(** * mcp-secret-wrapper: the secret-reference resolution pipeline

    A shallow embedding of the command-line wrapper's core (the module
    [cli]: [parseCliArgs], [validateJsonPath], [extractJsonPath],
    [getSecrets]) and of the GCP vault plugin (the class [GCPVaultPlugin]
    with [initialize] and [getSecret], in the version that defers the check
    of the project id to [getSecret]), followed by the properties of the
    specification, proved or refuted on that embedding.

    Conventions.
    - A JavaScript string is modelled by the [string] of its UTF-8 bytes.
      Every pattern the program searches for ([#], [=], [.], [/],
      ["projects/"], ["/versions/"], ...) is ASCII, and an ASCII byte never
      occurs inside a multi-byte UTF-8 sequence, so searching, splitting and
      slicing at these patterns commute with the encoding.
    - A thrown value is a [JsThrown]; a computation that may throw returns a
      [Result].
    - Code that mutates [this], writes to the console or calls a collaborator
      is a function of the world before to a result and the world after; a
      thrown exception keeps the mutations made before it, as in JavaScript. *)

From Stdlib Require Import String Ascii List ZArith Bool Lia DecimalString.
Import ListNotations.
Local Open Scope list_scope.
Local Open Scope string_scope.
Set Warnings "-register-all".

################

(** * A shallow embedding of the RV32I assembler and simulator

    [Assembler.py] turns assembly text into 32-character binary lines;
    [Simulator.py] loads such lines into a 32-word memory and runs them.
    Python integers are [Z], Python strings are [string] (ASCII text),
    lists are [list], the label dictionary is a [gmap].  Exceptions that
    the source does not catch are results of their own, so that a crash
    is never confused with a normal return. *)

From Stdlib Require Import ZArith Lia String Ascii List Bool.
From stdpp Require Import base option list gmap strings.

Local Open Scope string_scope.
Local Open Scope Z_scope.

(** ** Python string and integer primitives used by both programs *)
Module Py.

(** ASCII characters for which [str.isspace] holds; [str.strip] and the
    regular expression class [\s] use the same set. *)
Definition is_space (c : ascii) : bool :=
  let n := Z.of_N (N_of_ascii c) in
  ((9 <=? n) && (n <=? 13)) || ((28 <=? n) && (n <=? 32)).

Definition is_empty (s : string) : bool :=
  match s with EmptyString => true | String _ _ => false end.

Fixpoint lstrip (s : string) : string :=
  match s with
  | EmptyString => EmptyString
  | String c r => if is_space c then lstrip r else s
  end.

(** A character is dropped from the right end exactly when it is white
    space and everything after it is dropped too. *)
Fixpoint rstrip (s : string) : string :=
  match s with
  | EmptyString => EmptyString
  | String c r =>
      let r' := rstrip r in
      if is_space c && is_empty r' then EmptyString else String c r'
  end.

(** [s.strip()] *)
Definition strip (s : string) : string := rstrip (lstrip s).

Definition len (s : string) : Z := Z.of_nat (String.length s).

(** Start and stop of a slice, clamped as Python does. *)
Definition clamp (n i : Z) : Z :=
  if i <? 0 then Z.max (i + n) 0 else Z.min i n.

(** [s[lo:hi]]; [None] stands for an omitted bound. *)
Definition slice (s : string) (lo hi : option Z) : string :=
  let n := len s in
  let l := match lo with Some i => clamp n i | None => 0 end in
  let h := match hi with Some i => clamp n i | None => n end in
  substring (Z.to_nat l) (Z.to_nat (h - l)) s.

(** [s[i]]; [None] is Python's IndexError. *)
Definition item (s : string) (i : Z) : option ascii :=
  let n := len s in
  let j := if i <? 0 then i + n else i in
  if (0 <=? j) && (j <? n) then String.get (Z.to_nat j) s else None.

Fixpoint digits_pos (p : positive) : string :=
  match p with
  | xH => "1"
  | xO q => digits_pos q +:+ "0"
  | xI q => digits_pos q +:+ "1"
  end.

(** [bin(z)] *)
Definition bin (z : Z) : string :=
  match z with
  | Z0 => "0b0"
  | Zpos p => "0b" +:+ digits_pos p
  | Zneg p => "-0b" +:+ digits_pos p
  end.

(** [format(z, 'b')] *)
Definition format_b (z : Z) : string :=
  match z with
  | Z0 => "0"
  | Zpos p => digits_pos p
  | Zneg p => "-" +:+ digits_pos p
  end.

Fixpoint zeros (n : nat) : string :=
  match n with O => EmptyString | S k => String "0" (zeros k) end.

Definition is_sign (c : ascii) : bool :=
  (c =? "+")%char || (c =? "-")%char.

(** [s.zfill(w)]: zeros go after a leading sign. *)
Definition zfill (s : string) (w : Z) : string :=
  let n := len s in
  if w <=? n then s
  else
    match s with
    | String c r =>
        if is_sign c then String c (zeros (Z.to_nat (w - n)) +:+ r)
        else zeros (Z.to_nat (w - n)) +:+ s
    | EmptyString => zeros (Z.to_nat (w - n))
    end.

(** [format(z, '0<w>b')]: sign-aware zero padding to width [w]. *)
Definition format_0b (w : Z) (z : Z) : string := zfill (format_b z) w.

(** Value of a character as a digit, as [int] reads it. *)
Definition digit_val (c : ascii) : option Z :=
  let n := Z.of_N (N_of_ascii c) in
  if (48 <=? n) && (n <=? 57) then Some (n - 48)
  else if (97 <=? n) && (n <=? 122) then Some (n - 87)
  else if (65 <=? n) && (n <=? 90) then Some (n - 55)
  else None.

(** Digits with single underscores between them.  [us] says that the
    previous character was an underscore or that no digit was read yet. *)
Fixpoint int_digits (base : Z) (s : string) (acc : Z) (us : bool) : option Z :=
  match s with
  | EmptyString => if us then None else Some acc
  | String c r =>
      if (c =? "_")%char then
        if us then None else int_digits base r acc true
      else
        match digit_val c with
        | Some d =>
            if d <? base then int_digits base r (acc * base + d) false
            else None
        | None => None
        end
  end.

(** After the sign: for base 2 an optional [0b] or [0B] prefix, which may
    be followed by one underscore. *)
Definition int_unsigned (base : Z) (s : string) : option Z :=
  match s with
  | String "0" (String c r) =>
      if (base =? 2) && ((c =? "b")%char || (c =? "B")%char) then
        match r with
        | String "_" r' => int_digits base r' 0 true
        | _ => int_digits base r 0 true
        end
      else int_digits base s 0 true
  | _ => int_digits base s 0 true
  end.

################

Work to be completed => Could you write out, exactly as they stand, only the lines above that begin at the line with "(** * mcp-secret-wrapper: the" and stop after the line with "of the project"?

Reply to the task =>
(** * mcp-secret-wrapper: the secret-reference resolution pipeline

    A shallow embedding of the command-line wrapper's core (the module
    [cli]: [parseCliArgs], [validateJsonPath], [extractJsonPath],
    [getSecrets]) and of the GCP vault plugin (the class [GCPVaultPlugin]
    with [initialize] and [getSecret], in the version that defers the check
    of the project id to [getSecret]), followed by the properties of the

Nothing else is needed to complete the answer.